CSI Clarkdale: 7th graders learn about criminal investigation, apply STEM concepts

March 16, 2010

By hammersmith

CSI Clarkdale: 7th graders learn about criminal investigation, apply STEM concepts

Philip Wright, Verde Independent, March X, 2010

http://verdenews.com/main.asp?SectionID=1&SubSectionID=1&ArticleID=35387

 

CLARKDALE – Seventh-grade students at Clarkdale-Jerome School became Crime Scene Investigators Monday. They investigated a mock homicide in the school gymnasium.

The school’s Resource Officer Robert Church has put on these CSI scenarios for his students for several years. Church develops two entire crime scenes – for both seventh-grade classes — along with victims and planted evidence. Then the students investigate.

“I set up identical crime scenes and each class processes their own crime scene,” Church said.

Church knows how the crime played out, who the key witnesses are and who the murderer is. The students must ask the right questions to develop their witnesses and finally gain access to the guilty person.

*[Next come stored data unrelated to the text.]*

(* ===== verification/OutboxSpec.v ===== *)
(** * What the outbox promises

    Done only after the handler succeeded, abandoned records come back, punctual
    relays never share a record - and the two ways the leases are weaker than the
    comments say. *)

From S2P Require Import Prelude Dialect Clock Json ShardCatalog Outbox.

Local Open Scope Z_scope.
Local Open Scope ecat_scope.

(** ** Leases of punctual relays *)

Module OutboxLeases.
Import Catalog Outbox Relay OutboxFacts.

Lemma claim_keeps_leased d now f limit lease t res t' i r c :
  claim d now f limit lease t = (res, t') ->
  t !! i = Some r -> processing r -> r_claimed r = Some c -> now - lease <= c ->
  t' !! i = Some r /\ (forall l q, res = Ok l -> q ∈ l -> id q <> i).
Proof.
  intros Hc Hi Hp Hcl Hlive. apply claim_spec in Hc as [[-> Hres]|Hc].
  - split; [done|]. intros l q -> Hq. destruct Hres as [Hres|[e Hres]]; simplify_eq.
    by apply elem_of_nil in Hq.
  - destruct Hc as (cutoff & stale & rows & rs & -> & _ & Hrows & Hrs & -> & Hres).
    assert (Hnot : i ∉ map fst rows).
    { intros Hin. apply list_elem_of_fmap in Hin as ([k q] & -> & Hin). rewrite Hrows in Hin.
      apply select_due_in in Hin as (Hlk & Hpend & _). simpl in *.
      rewrite reclaimed_lookup, Hi in Hlk. simpl in Hlk. injection Hlk as <-.
      rewrite (reclaim_live _ _ _ c) in Hpend by done.
      unfold pending, processing in *. rewrite Hp in Hpend. by destruct Hpend. }
    split.
    + rewrite mark_processing_lookup by (rewrite Hrows; apply select_due_nodup).
      rewrite decide_False by done. rewrite reclaimed_lookup, Hi. simpl.
      by rewrite (reclaim_live _ _ _ c).
    + intros l q -> Hq. destruct Hres as [Hres|[e Hres]]; simplify_eq.
      apply list_elem_of_fmap in Hq as (q0 & -> & Hq). intros Hid. apply Hnot.
      rewrite <- (from_rows_ids _ _ Hrs), <- Hid. apply list_elem_of_fmap. by exists q0.
Qed.

Lemma claim_leases d now f limit lease t l t' :
  claim d now f limit lease t = (Ok l, t') ->
  NoDup (map id l) /\
  forall q, q ∈ l -> exists r, t' !! id q = Some r /\ processing r /\ r_claimed r = Some now.
Proof.
  intros Hc. apply claim_spec in Hc as [[-> Hres]|Hc].
  - destruct Hres as [Hres|[e Hres]]; simplify_eq. split; [constructor|].
    intros q Hq. by apply elem_of_nil in Hq.
  - destruct Hc as (cutoff & stale & rows & rs & _ & _ & Hrows & Hrs & -> & Hres).
    destruct Hres as [Hres|[e Hres]]; simplify_eq.
    pose proof (from_rows_ids _ _ Hrs) as Hids.
    assert (Hl : map id (map set_processing rs) = map fst (select_due now limit (reclaim cutoff stale t))).
    { rewrite <- Hids, map_map. by apply map_ext. }
    split; [rewrite Hl; apply select_due_nodup|]. intros q Hq.
    assert (Hin : id q ∈ map fst (select_due now limit (reclaim cutoff stale t))).
    { rewrite <- Hl. by apply list_elem_of_fmap_2. }
    rewrite mark_processing_lookup by apply select_due_nodup. rewrite decide_True by done.
    apply list_elem_of_fmap in Hin as ([k r] & Hk & Hin). apply select_due_in in Hin as (Hlk & _).
    simpl in *. rewrite Hk, Hlk. simpl. eexists. split_and!; reflexivity.
Qed.

Lemma perform_alter_keeps f (g : OutRow -> OutRow) i t res t' j r :
  perform f (fun t => alter g i t) t = (res, t') -> j <> i -> t !! j = Some r -> t' !! j = Some r.
Proof.
  intros Hp Hne Hj. unfold perform in Hp. destruct f as [|e [|]]; simplify_eq; auto;
    by rewrite lookup_alter_ne.
Qed.

Lemma mark_done_keeps d f i t res t' j r :
  mark_done d f i t = (res, t') -> j <> i -> t !! j = Some r -> t' !! j = Some r.
Proof.
  unfold mark_done. destruct (check_dialect d); [apply perform_alter_keeps|]. intros; by simplify_eq.
Qed.

Lemma mark_failed_keeps d now f i a t res t' j r :
  mark_failed d now f i a t = (res, t') -> j <> i -> t !! j = Some r -> t' !! j = Some r.
Proof.
  unfold mark_failed. destruct (check_dialect d); [|intros; by simplify_eq].
  destruct (checked_add now a); [apply perform_alter_keeps|]. intros; by simplify_eq.
Qed.

Lemma append_keeps d f q t res t' j r :
  append d f q t = (res, t') -> t !! j = Some r -> t' !! j = Some r.
Proof.
  unfold append. case_decide; [intros; by simplify_eq|].
  destruct (check_dialect d); [|intros; by simplify_eq].
  destruct (t !! id q) eqn:Hq; [intros; by simplify_eq|].
  intros Ha Hj. assert (j <> id q) by congruence.
  unfold perform in Ha. destruct f as [|e [|]]; simplify_eq; auto; by rewrite lookup_insert_ne.
Qed.

(** *** Abandoned records *)

Lemma size_claimed now ids cutoff stale t :
  size (mark_processing now ids (reclaim cutoff stale t)) = size t.
Proof.
  unfold mark_processing. induction ids as [|j ids IH]; cbn [foldr].
  - apply map_size_fmap.
  - rewrite <- size_dom, dom_alter_L, size_dom. exact IH.
Qed.

(** The row of an expired lease after a claim, which does not select it. *)
Lemma stale_row_after_claim now limit cutoff t i r c :
  t !! i = Some r -> processing r -> r_claimed r = Some c -> c < cutoff ->
  let t1 := reclaim cutoff (now + STALE_BACKOFF) t in
  mark_processing now (map fst (select_due now limit t1)) t1 !! i =
    Some {| r_aggregate := r_aggregate r; r_payload := r_payload r; r_status := "pending";
            r_attempts := r_attempts r + 1; r_next := now + STALE_BACKOFF; r_claimed := None |}.
Proof.
  intros Hr Hp Hc Hlt t1.
  assert (H1 : t1 !! i = Some {| r_aggregate := r_aggregate r; r_payload := r_payload r;
    r_status := "pending"; r_attempts := r_attempts r + 1; r_next := now + STALE_BACKOFF;
    r_claimed := None |}).
  { unfold t1. rewrite reclaimed_lookup, Hr. cbn [fmap option_fmap option_map].
    by rewrite (reclaim_stale _ _ _ c). }
  rewrite mark_processing_lookup by apply select_due_nodup. rewrite decide_False; [done|].
  intros Hin. apply list_elem_of_fmap in Hin as ([k q] & -> & Hin).
  apply select_due_in in Hin as (Hlk & _ & Hn). simpl in *. rewrite H1 in Hlk. injection Hlk as <-.
  simpl in Hn. unfold STALE_BACKOFF, second in Hn. lia.
Qed.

To do this, the students collect evidence, have the evidence analyzed, obtain search warrants, conduct interviews and, if they do everything correctly, make an arrest.

During the process, students not only learn how a criminal investigation unfolds but also how to apply much of the science and math they have been learning in class.

“They’re working on state standards (for AIMS),” Church said. They apply those standards through skills in inquiry, using data tables, comparison and analysis, forming a hypothesis and supporting it, and writing detailed reports.

As a resource officer, Church must teach 180 hours of law-related topics. He said the study of forensic science fits that requirement. He also teaches civics classes for eighth-grade students. For that class, Church puts on a mock trial, and he introduces them to actual laboratory processes used to analyze evidence.

Church’s students also learn such topics as juvenile law and discuss subjects such as bullying. 

 

Eighth-graders also have units on street law and consumer law.

The program is funded by the State of Arizona in partnership with the Arizona Department of Education and the Arizona Foundation for Legal Services and Education.